- [Exercise prompt]: Write out exactly the lines below that run from the one containing "with (pyclass_eqb base" through the one containing "existing key has its value replaced. *)", both included, with no other lines.

Records drawn from a dataset
(** *** Declared defaults and inline fallbacks *)

(** X12. For every built-in format but json, calling [label] and the
    tab callbacks with the declared default [opts] or with no [opts] at
    all gives the same result, and so does the label of the custom
    format.  The json format differs: without [opts] it keeps the
    favIconUrl that its declared defaults leave out. *)
Theorem declared_defaults_are_the_fallbacks :
  forall (f : Format) (c : TabCtx.t),
    In f builtinFormats ->
    (Format.id f <> Some "json" ->
     Format.label f (Format.opts f) = Format.label f None
     /\ text_tab f (Format.opts f) c = text_tab f None c
     /\ html_tab f (Format.opts f) c = html_tab f None c)
    /\ Format.label customFormat (Format.opts customFormat)
       = Format.label customFormat None
    /\ (truthy (Tab.favIconUrl (TabCtx.tab c)) = true ->
        In "favIconUrl" (keys (json_tab_object None (TabCtx.tab c)))
        /\ ~ In "favIconUrl"
             (keys (json_tab_object (Format.opts json_format)
                      (TabCtx.tab c)))).
Proof.
  intros f c Hin. split; [|split; [reflexivity|]].
  - intros Hid. simpl in Hin.
    repeat (destruct Hin as [<-|Hin];
            [first [ now elim Hid | repeat split ]|]).
    destruct Hin.
  - intros Hf. unfold json_tab_object, keys.
    rewrite !map_app, !in_app_iff.
    fold (keys (json_member None "title" (Tab.title (TabCtx.tab c)))).
    fold (keys (json_member None "url" (Tab.url (TabCtx.tab c)))).
    fold (keys (json_member None "favIconUrl"
                  (Tab.favIconUrl (TabCtx.tab c)))).
    fold (keys (json_member (Format.opts json_format) "title"
                  (Tab.title (TabCtx.tab c)))).
    fold (keys (json_member (Format.opts json_format) "url"
                  (Tab.url (TabCtx.tab c)))).
    fold (keys (json_member (Format.opts json_format) "favIconUrl"
                  (Tab.favIconUrl (TabCtx.tab c)))).
    rewrite !json_member_keys. simpl.
    split; [right; right; auto|].
    intuition (auto; discriminate).
Qed.

(** *** The id predicates and the registry *)

(** X13. [isFormatWithOptsId] agrees with the registry: for an id that
    [getFormat] resolves, it holds exactly when the format returned
    declares [opts]. *)
Theorem isFormatWithOptsId_agrees_with_getFormat :
  forall (id : string) (f : Format),
    getFormat id = Normal (Some f) ->
    (isFormatWithOptsId id = true <-> Format.opts f <> None).
Proof.
  intros id f. unfold getFormat, isFormatWithOptsId.
  destruct (isCustomFormatId id) eqn:Hc; intros H.
  - injection H as <-. rewrite orb_true_r. simpl. split; [discriminate|auto].
  - rewrite orb_false_r.
    assert (H' : find (has_id id) builtinFormats = Some f) by congruence.
    destruct (find_some _ _ H') as [Hin Hid].
    unfold has_id in Hid. destruct (Format.id f) as [i|] eqn:Hi;
      [|discriminate Hid].
    apply String.eqb_eq in Hid. subst i. simpl in Hin.
    repeat (destruct Hin as [<-|Hin];
            [simpl in Hi; injection Hi as <-; simpl;
             split; [first [discriminate | intros _; discriminate]
                    | first [intros _; reflexivity | intros E; now elim E]]|]).
    destruct Hin.
Qed.

(** *** The options page *)

Lemma NoDup_ids_filter (p : ConfiguredFormat.t -> bool)
    (l : list ConfiguredFormat.t) :
  NoDup (map ConfiguredFormat.id l) ->
  NoDup (map ConfiguredFormat.id (filter p l)).
Proof.
  induction l as [|x l IH]; intros H; [constructor|].
  simpl in H. inversion H as [|? ? Hx Hl]; subst.
  simpl. destruct (p x); [|now apply IH].
  simpl. constructor; [|now apply IH].
  intros Hin. apply Hx. apply in_map_iff in Hin.
  destruct Hin as (y & Hy & Hin). apply filter_In in Hin.
  apply in_map_iff. exists y. now split.
Qed.

Lemma findIndex_of_nth (l : list ConfiguredFormat.t) :
  NoDup (map ConfiguredFormat.id l) ->
  forall i x,
    nth_error l i = Some x ->
    findIndex (fun f => String.eqb (ConfiguredFormat.id f)
                          (ConfiguredFormat.id x)) l
    = Some i.
Proof.
  induction l as [|y l IH]; intros H i x Hn; [now destruct i|].
  simpl in H. inversion H as [|? ? Hy Hl]; subst.
  destruct i as [|i]; simpl in Hn |- *.
  - injection Hn as ->. now rewrite String.eqb_refl.
  - destruct (String.eqb_spec (ConfiguredFormat.id y) (ConfiguredFormat.id x))
      as [E|_].
    + elim Hy. rewrite E. apply in_map. now apply nth_error_In with i.
    + now rewrite (IH Hl i x Hn).
Qed.

(** X14. When the configured formats have distinct ids, the description
    of a visible format tells its rank among the visible ones: the
    first is the default, the second and the third go with the
    secondary and the ternary modifier key, and from the fourth on there
    is no description; a hidden format is described as hidden whatever
    its position. *)
Theorem getFormatDescription_by_rank :
  forall (configuredFormats : list ConfiguredFormat.t)
         (format : ConfiguredFormat.t) (rank : nat),
    NoDup (map ConfiguredFormat.id configuredFormats) ->
    (nth_error (visibleFormats configuredFormats) rank = Some format ->
     getFormatDescription format (visibleFormats configuredFormats)
     = match rank with
       | 0 => Some (sentenceCase intl_default)
       | 1 => Some (sentenceCase
                      (intl_holdWhenCopying getSecondaryActionModifierKeyLabel))
       | 2 => Some (sentenceCase
                      (intl_holdWhenCopying getTernaryActionModifierKeyLabel))
       | _ => None
       end)
    /\ (ConfiguredFormat.visible format = false ->
        getFormatDescription format (visibleFormats configuredFormats)
        = Some (sentenceCase intl_hidden)).
Proof.
  intros cfs format rank Hnd. unfold getFormatDescription. split.
  - intros Hn.
    assert (Hv : ConfiguredFormat.visible format = true).
    { apply nth_error_In in Hn. unfold visibleFormats in Hn.
      now apply filter_In in Hn. }
    rewrite Hv. simpl. unfold visibleFormats in *.
    rewrite (@findIndex_of_nth _
               (@NoDup_ids_filter ConfiguredFormat.visible cfs Hnd)
               _ _ Hn).
    now destruct rank as [|[|[|n]]].
  - intros ->. reflexivity.
Qed.
(** X17.  What [from_args] asks of the hyperparameter subsystem: nothing at
    all for the method [AlreadyTrained]; for a leaf of a paradigm, one call
    on the parsed arguments, the resolved class and a flag that is true
    exactly for a supervised leaf.  Two hyperparameter subsystems that agree
    on that call give the same configuration. *)
Theorem from_args_hyperparameters (self : ClassifierConfFactory)
    (method : string) (args : record) (logger : pyobj) :
  from_args HyperparamConf_from_args self "AlreadyTrained" args logger
  = from_args HyperparamConf_from_args' self "AlreadyTrained" args logger /\
  (forall base c,
     In base [SupervisedClassifierConf; SemiSupervisedClassifierConf;
              UnsupervisedClassifierConf] ->
     leaf_of base c = true ->
     methods self !! (method +:+ "Conf") = Some c ->
     HyperparamConf_from_args args c
       (pyclass_eqb base SupervisedClassifierConf) logger
     = HyperparamConf_from_args' args c
         (pyclass_eqb base SupervisedClassifierConf) logger ->
     from_args HyperparamConf_from_args self method args logger
     = from_args HyperparamConf_from_args' self method args logger).
Proof.
  split; [reflexivity|].
  intros base c Hb Hl Hc Heq. unfold from_args, methods_getitem.
  rewrite Hc. cbn [result_bind].
  destruct (negb (String.eqb method "AlreadyTrained")); [|reflexivity].
  rewrite (leaf_get_classifier_type base c Hb Hl). cbn [result_bind].
  replace (bool_decide (_ = Some supervised))
    with (pyclass_eqb base SupervisedClassifierConf).
  - rewrite Heq. reflexivity.
  - cbn [In] in Hb. destruct Hb as [<-|[<-|[<-|[]]]]; reflexivity.
Qed.
(** [objVal[k] = v]: a new key is put at its place in key order, an
    existing key has its value replaced. *)
Fixpoint obj_insert (k : cstring) (v : Value) (o : list (cstring * Value))
  : list (cstring * Value) :=
  match o with
  | [] => [(k, v)]
  | (k', v') :: rest =>
      match key_compare k k' with
      | Lt => (k, v) :: o
      | Eq => (k, v) :: rest
      | Gt => (k', v') :: obj_insert k v rest
      end
  end.

(** The entries are in strictly ascending key order (so keys are unique). *)
Fixpoint keys_ascending (o : list (cstring * Value)) : bool :=
  match o with
  | [] => true
  | kv :: rest =>
      forallb (fun kv' => key_ltb (fst kv) (fst kv')) rest && keys_ascending rest
  end.

(** ** The packed form *)

(** Modelled from the spec: the one-byte markers of the packed form, whose
    values the header does not give: one for each tag and the end marker of
    arrays and objects. *)
Inductive marker_kind :=
  KNull | KBool | KInteger | KDouble | KString | KArray | KObject | KEnd.

Definition marker_kinds : list marker_kind :=
  [KNull; KBool; KInteger; KDouble; KString; KArray; KObject; KEnd].

Definition marker_kind_eqb (a b : marker_kind) : bool :=
  match a, b with
  | KNull, KNull | KBool, KBool | KInteger, KInteger | KDouble, KDouble
  | KString, KString | KArray, KArray | KObject, KObject | KEnd, KEnd => true
  | _, _ => false
  end.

- [Solution]:
    with (pyclass_eqb base SupervisedClassifierConf).
  - rewrite Heq. reflexivity.
  - cbn [In] in Hb. destruct Hb as [<-|[<-|[<-|[]]]]; reflexivity.
Qed.
(** [objVal[k] = v]: a new key is put at its place in key order, an
    existing key has its value replaced. *)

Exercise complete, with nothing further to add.